License: MIT Data: KSA Open Data License Last Updated

🌐 النسخة العربية

Consolidated open data from Saudi Arabia's Ministry of Justice (MOJ; وزارة العدل), Real Estate General Authority (REGA; الهيئة العامة للعقار), KAPSARC, and SAMA (Saudi Central Bank), covering 9.5 million real estate records across 360 CSV files from 2014 to 2026.

Saudi real estate data is scattered across multiple government portals, published in inconsistent formats with Arabic-only headers and undocumented schema changes. This project consolidates it into one place with clean documentation, a self-describing metadata registry, quality audits, and initial analysis — making it usable for researchers, analysts, investors, and developers.

This is an experiment in progress. I'm exploring what use cases, correlations, and insights this data can support.

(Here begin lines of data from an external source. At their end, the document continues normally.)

(* ===== verification/Prelude.v ===== *)
(** * simos: a model of the kernel

    simos is a small kernel for 32-bit x86 processors, written in C with some
    assembly.  This library translates its C code, and the assembly that the C code
    relies on, into Rocq definitions that can be evaluated, and proves what they do.

    ** The parts and the files that model them

    The files are listed in the order they depend on each other.

    - [Prelude] (this file): the outcomes of kernel code, fixed-width integers,
      memories as finite maps, counting loops, and the tactics.
    - [Bitmap]: lib/kernel/bitmap.c.  The bitmaps from which pages are allocated.
    - [KList]: lib/kernel/list.c, include/os/list.h.  Circular intrusive lists
      and the queues built on them, on a memory of 32-bit words.  The class
      [QueueSpec] is what the other parts rely on; the queues of list.c are its
      instance.
    - [Pool]: the first half of mm/memory.c.  The pools of physical frames and
      of virtual pages, [mem_pool_init], [page_alloc] and [page_free].
    - [PageTable]: [page_table_init] of mm/memory.c, on physical memory as a
      function from addresses to words, and the two-level walk by which the
      processor reads the tables.
    - [CString]: lib/string.c, on a memory of bytes.
    - [Thread]: the scheduler of thread/thread.c and the interrupt flag of
      kernel/interrupt.c.  The state [kstate] has the list nodes (in memory, at the
      offsets of [struct task_struct]), the other fields of the tasks by PCB address,
      the ready queue, the current and the idle task, and the interrupt flag.
      [schedule], [thread_block] and [thread_yield] are modelled up to
      [switch_to]: on return the processor runs [current_task].
    - [Sync]: thread/sync.c.  A system of threads: each has a program point
      inside [lock_acquire], [lock_release] or [sema_down] (type [pc], one
      constructor per statement), and the interrupt status it restores if it is
      suspended in [switch_to].  [do_event] executes one statement, a call of
      the threads' own code, the end of a context switch, or a timer interrupt
      that uses up the time slice (possible whenever interrupts are on).
    - [IoQueue]: device/ioqueue.c.  The ring buffer on which interrupt handlers
      and threads exchange characters.
    - [Timer]: device/timer.c.  Time slices, the programming of the timer,
      sleeping.
    - [Keyboard]: device/keyboard.c.  Scan codes, modifier keys, characters.
    - [Desc]: userprog/tss.c and the tables of kernel/interrupt.c.  Segment
      descriptors, the task state segment, interrupt gates, the handlers and the
      programming of the interrupt controllers; and how the processor and the
      controllers read them ([seg_base], [io_allowed], [gate_offset],
      [pic_vector], ..., from their documentation).
    - [Idle]: [cpu_idle] of thread/thread.c as a state machine, whose statements are interleaved with the
      interrupts and with the operations of the other threads; it calls the operations of [Thread] and
      [Timer].
    - [Stdio]: lib/stdio.c and lib/kernel/kstdio.c.  [itoa], [vsprintf] and the
      functions built on it, with the variable arguments read from the stack.
    - [Mutex]: a lock as one thread sees it, between two of its own statements; the
      parts that take locks use this view, and [Mutex.mutex_is_lock] relates it to
      the machine of [Sync].
    - [Heap]: the second half of mm/memory.c.  [mem_block_desc_init], [sys_malloc],
      [sys_free], [get_pages]: arenas and free lists on words of memory, with their
      invariant [heap_inv].  [HeapSafe]: what the users of the heap rely on.
    - [Create]: the rest of thread/thread.c.  PCBs, pids, [thread_start],
      [thread_init], on a state ([world]) that joins the scheduler, the pools and the
      memory.
    - [Ide]: the transfers of device/ide.c.  The driver talks to a device through the
      class [AtaBus]; the class [AtaDisk] states what a drive promises (from the ATA
      documentation: one sector for each interrupt and status), and an executable drive ([demo_disk]) is an
      instance.  A drive that gives all sectors of a request at once is a stronger assumption ([streams]), which only
      requests for more than one sector need.
      [Wait]: the threads while one waits for the disk.  [disk_wait] is [sema_down] with the scheduler, the
      waiting queue and the idle thread, for any order of events that contains [disk_answers]; [board_bus] joins it to
      a disk, so that the driver of [Ide] runs on both.
      [Partition]: the rest of device/ide.c, the scan of the partition tables and
      [ide_init].  [Trace]: which relations between states of the hardware hold across these functions.
    - [Screen]: lib/kernel/print.S.  [put_char], [put_str] and [put_hex] on the 2000
      cells of the screen.
    - [Console]: device/console.c, and the threads that print on it as a step relation.
    - [Switch]: thread/switch.S, the interrupt entries and [intr_exit] of
      kernel/interrupt_s.S, [kernel_func], and the macros [local_irq_save] and
      [local_irq_restore] of include/os/interrupt.h, on the registers and the words of the
      stacks; what the processor pushes and pops is written down from its documentation.
    - [Process]: userprog/process.c.  The frame with which a process enters ring 3, and
      the registers of the task that is going to run.
    - [Syscall]: userprog/syscall_init.c, [syscall_handler] of kernel/interrupt_s.S and
      the stubs of lib/user/syscall.c.
    - [Boot]: boot/mbr.S and boot/loader.S, on the bytes of physical memory.  The size of the
      memory from the BIOS, the kernel file from a disk that is polled (class [PollDisk], with
      an instance: one sector for each status), the first page tables, and the segments of the kernel.  The loader
      polls once for all sectors, so that it reads the kernel only from a disk that keeps up ([keeps_up]).
    - [Init]: kernel/init.c, [main] of kernel/main.c, kernel/debug.c, and the functions
      [interrupt_init], [keyboard_init], [timer_init] and [mem_init] that they call.
      Its state [machine] has the state of every other part.
    - [Main]: the loop of [main] and the other functions of kernel/main.c: the
      clients of the clock, of the character queue and of the heap.  The tests of the heap are
      verified against the class [AllocatorLaws], of which the heap is an instance.

    ** Conventions

    Integers are [Z] with the wrap-around of their C type written out ([u8],
    [u16], [u32], [u64], [s8], [s32], ...).  Code that can fail returns an
    [outcome]: [Panic] for a failed ASSERT (which loops for ever in the kernel),
    [Fault] for an access outside the objects the model knows, [NoFuel] for a
    loop that was given too little fuel.  A function keeps its name and the
    names of its variables; the part of the global state it changes is an
    argument and a result.

    Memory appears in the view that the code takes of it: words for the linked
    structures, the heap and the stacks, bytes for strings, bitmaps as lists of bytes,
    physical memory for the page tables.

    Fuel: loops that follow memory take an argument [fuel].  The theorems give
    the amount that is enough: the number of bits of a bitmap for
    [bitmap_apply], the length of the string for the string routines and [put_str],
    the number of nodes for the list routines, the number of tasks for the
    scheduler (whose only such loop is [list_find_item]), the number of
    tests for [ticks_to_sleep], 2^30 for the heap, whatever the size of memory
    ([heap_fuel]), 32 digits for [itoa] ([itoa_fuel]), more than the number of logical
    partitions for [partition_scan], the number of areas in the memory map and of readings of
    the status while the disk is busy for [loader].  The loops of the disk driver have the fuel that
    they need in the definition: 3000 rounds of ten milliseconds for [busy_wait]
    ([busy_wait_fuel]), one interrupt for [wait_disk], two turns of the loop of [sema_down] for [disk_wait]
    ([down_turns]), and one round per 256 sectors ([loop_fuel]).  Where a loop of the source does not terminate
    ([bitmap_apply] on a bitmap of no bits, [Bitmap.bitmap_apply_diverges]) this
    is a theorem.

    ** What the theorems show

    - Loader: what it leaves when a disk has delivered the kernel file: the kernel is entered with each byte of its
      segments at its address, paging on, and
      the size of the memory where [mem_init] reads it; this size is the end of the highest
      area of memory that ends below 2 GB, or, when the memory map fails at any descriptor, what the other call says;
      a disk as documented delivers the first sector, and the file if it keeps up with the loader; but the variables that are not in the file are not
      cleared (those of [partition_scan], which [Init] takes to be zero, are among them).
    - Start-up: [init_os] and [main] leave the state from which the theorems about the
      other parts start: the interrupt tables are complete, page tables and
      pools agree, the heap is empty, the threads and the locks are in an
      initial state; in each wait for the disk the idle thread has run, and it is ready or sleeps afterwards.
    - Bitmaps: [bitmap_apply] returns the first run of free bits and answers
      -1 when there is none; but it never looks at the last bit, and
      [bitmap_set_bits] changes only one bit.
    - Lists and queues: a sequence of queue operations behaves as on a list,
      insertion and deletion are inverse, [list_len] and [list_empty] count;
      but [list_find_item] never finds the last node.
    - Pools: the layout computed at boot is disjoint and fits; page allocation
      returns the lowest free run and marks it; but freeing [n] pages gives back
      only the first virtual page.
    - Page tables: exactly the first pages of memory are mapped, linearly, above
      0xc0000000; but with 2 GB or more the heap reaches the page tables (a size that the loader
      finds only without the memory map).
    - Heap: after any sequence of requests, releases and writes the blocks that are held
      are disjoint, keep their contents, and can be given back; a request is granted
      when there is a free block or enough free pages, and refused without
      any change otherwise; the heap tests of main.c end with enough free pages.
    - Strings: copying, comparing, concatenating and searching are correct for
      strings that fit where they are put; overlapping copies repeat the source.
    - Formatted output: [sprintf] writes what the format says, and [itoa] the digits
      that give the number back; but the result is terminated only when a string
      conversion comes last, and nothing bounds the buffer.
    - Scheduling: round robin, time slices, blocking and waking, from an
      invariant ([kinv]: the ready queue is exactly the tasks with status READY)
      that every operation keeps; the idle thread stops the processor with interrupts on, and when no thread is
      ready, unless an interrupt has come since it last blocked itself: then it may stop it although a thread is ready,
      until the next interrupt.
    - Threads: a new thread has its PCB, its pid and its place in both lists, and starts in
      [kernel_func]; but its stack lies 199 pages behind its PCB.
    - Locks: for any number of threads and locks and every interleaving, mutual
      exclusion, no failed assertion and no lost wake-up, by an invariant
      ([inv]) kept by every event; nested acquires and releases are inverse; the
      view [Mutex] agrees with this machine.
    - Context switch and interrupts: the registers of an interrupted program, and of a
      thread that is switched out, come back as they were.
    - Processes and system calls: [start_process] enters ring 3 with the user segments, and a
      system call is a call of the function of the kernel; but the stack pointer of a
      process is not set, and the number of a system call is not checked (it wraps at 32 bits when it is scaled, and
      leads to any word of memory).
    - Character queue, keyboard, console, screen: the queue is a first-in first-out
      queue of 63 characters, and a sleeping consumer gets the next character; keys are
      printed in the order in which they are typed; the output of threads that use the console does not mix;
      the cursor stays on the screen, but for a backspace in the first cell.
    - Timer and keyboard: the loop of [main] prints for ever, each round lasting the ticks it
      asks for; the exact length of time slices and sleeps and the
      effect of each scan code; and that the timer is not programmed with the
      frequency it asks for, that [mil_sleep] counts ten ticks per
      millisecond, that releasing ctrl releases alt, and that some keys read
      past the key map.
    - Disks: [ide_read] reads the first sector asked for from any drive that keeps the promises
      of [AtaDisk], and all of them from one that streams; [busy_wait] ends after at most 3000 rounds; [partition_scan] finds the
      partitions of a disk, with the limits of its tables; but [ide_write] stops at
      an assertion.
    - Tables of the processor: descriptors and gates say what they were built
      from, every vector has its entry, handler and name; but ring 3 may
      access the ports of the devices.

    ** What is not modelled

    [thread_f_printf], an empty loop.  Of the loader: the text on the screen, the
    A20 gate, the control registers, and the stack, which lies below the memory that it fills;
    the buffer of the memory map is a list.  Of the text that [disk_identify] prints, the
    state of [ide_init] keeps the bytes it is made from, because it depends on what the
    stack held before; [Partition.identify_text] gives the text for both.  The contents of
    the pages the pools hand out are not part of the pools' state.  In [Sync]
    the set of threads is fixed, the idle task takes no locks, a lock is
    released by its holder and taken fewer than 2^32 - 1 times over, and only a
    thread that blocked itself is woken by other code.  The heap, the console and the disk
    driver use locks in the view of [Mutex]; the waits of the disk driver are joined with the scheduler for the start-up
    only, when there are two threads, and what the other threads do while a busy disk makes it call [mil_sleep] is not
    followed.  The heap is taken to end below 0xffc00000, as it does with less than 2040 MB of memory; in [Syscall] the kernel stack is
    apart from the memory on which the function of the kernel works.  The behaviour of the
    processor's page walk ([PageTable.translate]) and of the timer chip
    ([Timer.pit_reload]) is written down from their documentation. *)
From Stdlib Require Export ZArith Lia.
From stdpp Require Export base gmap numbers list.
Local Open Scope Z_scope.
Lemma testbit_u8 z j : 0 ≤ j < 8 → Z.testbit (u8 z) j = Z.testbit z j.
Proof. intros. unfold u8. change 256 with (2 ^ 8). apply Z.mod_pow2_bits_low. lia. Qed.

Lemma set_bit_byte_testbit b k s j :
  0 ≤ k < 8 → 0 ≤ j < 8 →
  Z.testbit (set_bit_byte b k s) j =
    if decide (j = k) then bit_of_status s else Z.testbit b j.
Proof.
  intros Hk Hj. destruct s; simpl; rewrite testbit_u8 by done;
    unfold BITMAP_MASK.
  - rewrite Z.land_spec, Z.lnot_spec, testbit_shiftl1 by lia.
    do 2 case_decide || case_bool_decide; simplify_eq; simpl; by rewrite ?andb_false_r, ?andb_true_r.
  - rewrite Z.lor_spec, testbit_shiftl1 by lia.
    case_decide; case_bool_decide; simplify_eq; by rewrite ?orb_true_r, ?orb_false_r.
Qed.

Lemma bitmap_set_bit_eq bm i s l b :
  bitmap_wf bm → 0 ≤ i < total_bits bm →
  bitmap_buf bm = Some l → l !! Z.to_nat (i / 8) = Some b →
  bitmap_set_bit bm i s =
    Ok (Bitmap (bitmap_bytes_len bm) (Some (<[Z.to_nat (i / 8) := set_bit_byte b (i mod 8) s]> l))).
Proof.
  intros Hwf Hi El Hb. unfold bitmap_set_bit, buffer. rewrite El. simpl.
  rewrite (ASSERT_true (i <? total_bits bm)) by lia. simpl.
  unfold get_byte, set_byte, BITS_TO_INDEX, BIT_PER_LONG. rewrite Hb. simpl.
  by destruct s.
Qed.

Lemma div_mod_8_neq i j : i ≠ j → i / 8 = j / 8 → i mod 8 ≠ j mod 8.
Proof. intros Hne Hd Hm. apply Hne. rewrite (Z.div_mod i 8), (Z.div_mod j 8); lia. Qed.

Lemma bit_at_insert l i j b s :
  0 ≤ i → 0 ≤ j → l !! Z.to_nat (i / 8) = Some b →
  bit_at (<[Z.to_nat (i / 8) := set_bit_byte b (i mod 8) s]> l) j =
    if decide (j = i) then bit_of_status s else bit_at l j.
Proof.
  intros Hi Hj Hb. unfold bit_at.
  pose proof (Z.mod_pos_bound i 8). pose proof (Z.mod_pos_bound j 8).
  destruct (decide (j / 8 = i / 8)) as [Hd|Hd].
  - rewrite Hd, Hb, list_lookup_insert_eq by (by eapply lookup_lt_Some). simpl.
    rewrite set_bit_byte_testbit by lia.
    destruct (decide (j = i)) as [->|Hne]; [by rewrite decide_True|].
    rewrite decide_False; [done|]. by apply div_mod_8_neq.
  - rewrite list_lookup_insert_ne.
    + rewrite decide_False; [done|]. congruence.
    + pose proof (Z.div_pos i 8). pose proof (Z.div_pos j 8). lia.
Qed.

(** Setting a bit of a usable bitmap succeeds, keeps it usable and of the same
    size, and changes exactly that bit. *)
Lemma bitmap_set_bit_spec bm i s :
  bitmap_wf bm → 0 ≤ i < total_bits bm →
  ∃ bm', bitmap_set_bit bm i s = Ok bm' ∧ bitmap_wf bm' ∧
    total_bits bm' = total_bits bm ∧
    ∀ j, 0 ≤ j → bit bm' j = if decide (j = i) then bit_of_status s else bit bm j.
Proof.
  intros Hwf Hi. destruct (buffer_wf bm Hwf) as (l & _ & El).
  destruct (byte_in_buf bm l i) as (b & Hb & Hrb); try done.
  eexists. split; [by apply bitmap_set_bit_eq|].
  split_and!; [|done|].
  - destruct Hwf as [Hlen (l' & El' & Hlen' & Hall)].
    rewrite El in El'; injection El' as <-.
    split; simpl; [done|]. eexists; split_and!; [done|by rewrite length_insert|].
    apply Forall_insert; [done|]. destruct s; apply u8_range.
  - intros j Hj. unfold bit; simpl. rewrite El. by apply bit_at_insert; [lia| |].
Qed.

Lemma bitmap_set_bit_panic bm i s :
  bitmap_wf bm → total_bits bm ≤ i → bitmap_set_bit bm i s = Panic.
Proof.
  intros Hwf Hi. destruct (buffer_wf bm Hwf) as (l & Eb & _).
  unfold bitmap_set_bit. rewrite Eb. simpl. unfold ASSERT.
  by rewrite (proj2 (Z.ltb_ge _ _)).
Qed.

(** ** Scanning *)

(** All bits of [i .. j-1] equal [b]. *)
Definition bits_eq (bm : bitmap) (b : bool) (i j : Z) : Prop :=
  ∀ k, i ≤ k < j → bit bm k = b.

Lemma bits_eq_cons bm b i j : bit bm i = b → bits_eq bm b (i + 1) j → bits_eq bm b i j.
Proof. intros Hi H k Hk. destruct (decide (k = i)) as [->|]; [done|]. apply H. lia. Qed.

Lemma bits_eq_one bm b i j : bit bm i = b → j ≤ i + 1 → bits_eq bm b i j.
Proof. intros Hi Hj k Hk. by replace k with i by lia. Qed.

(** [r] is the first bit equal to [b] in the window [i .. j-1], or [-1] when
    the window has none. *)
Definition first_bit (bm : bitmap) (b : bool) (i j r : Z) : Prop :=
  (r = -1 ∧ bits_eq bm (negb b) i j) ∨
  (i ≤ r < j ∧ bit bm r = b ∧ bits_eq bm (negb b) i r).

If you find it useful or have ideas, I'd like to hear about it.

Keywords: Saudi Arabia real estate data, Saudi property market, MOJ transactions, REGA indicators, Saudi housing data, Riyadh property prices, Saudi rental data, Ejar, open data Saudi Arabia, بيانات عقارية سعودية, سوق العقار السعودي


Table of Contents


Data Summary

Source Category Files Rows Period Description
MOJ Sales transactions 24 1,407,000 2020–2025 Individual sale records: price, area, location, classification, reference number
MOJ RE operations (36 types) 215 5,959,000 2023–2026 Mortgages, seizures, transfers, POAs, enforcement, grants, compensation, deed updates, mergers, divisions, monthly aggregates
MOJ Market indices 3 3,000 2018–2021 Historical price indices by region, city, district
MOJ POA (non-RE) + regional quarterlies 54 1,507,000 2024–2026 Power-of-attorney datasets outside the real-estate taxonomy (courts, banks, traffic, civil status, commerce, foreign affairs, universities, boat/fishing licenses, annulled POAs) + REGA regional quarterly sales indicators + Makkah rental indicators. Staged under moj/opportunistic/ pending reclassification.
REGA Sales indicators 31 21,000 2024–2025 Aggregate sales by region: avg/min/max price per m², deed counts
REGA Rental indicators 13 20,000 2019–2024 Rental market by city for all 13 administrative regions
REGA Other 2 32,700 2024–2025 Gender registration stats, consolidated quarterly report
REGA Charts 8 2024–2025 Infographic visualizations
KAPSARC RE price indices 4 2,867 2014–2024 National + regional RE price index (2014=100 and 2023=100 base years)
KAPSARC Construction 1 449 2014–2024 Construction cost index by sector and section
SAMA Finance & mortgage 9 1,091 2009–2025 Bank RE loans, new mortgages by type, finance company exposure, REDF lending, CPI housing
Total ~360 CSVs ~9,488,000 2014–2026

Key Numbers

  • 1.41 million sale transactions across all 13 Saudi regions, 175 cities, 13,398 neighborhoods
  • 1,426.8 Billion SAR (~$380B USD) total transaction value over 2020–2025
  • 85% residential, 10.6% commercial, 4% agricultural, <0.1% industrial
  • Riyadh dominates: 34% of all transactions, 49% of total value
  • Top 5 cities: Riyadh (330K deals), Jeddah (164K), Buraydah (62K), Makkah (53K), Madinah (52K)
  • 36 transaction categories beyond sales: mortgages, seizures, property divisions, POAs, enforcement (3 sub-types), grants, compensation, ownership rates, monthly aggregates, and more

Quick Context — How Saudi RE Data Works

Saudi Arabia has two main entities publishing real estate data:

MOJ registers all property transactions through notary offices (كتابات العدل). Every sale, mortgage, seizure, transfer, and deed change goes through MOJ. This is transaction-level data — individual records with exact prices, areas, dates, and reference numbers. It's the richest source.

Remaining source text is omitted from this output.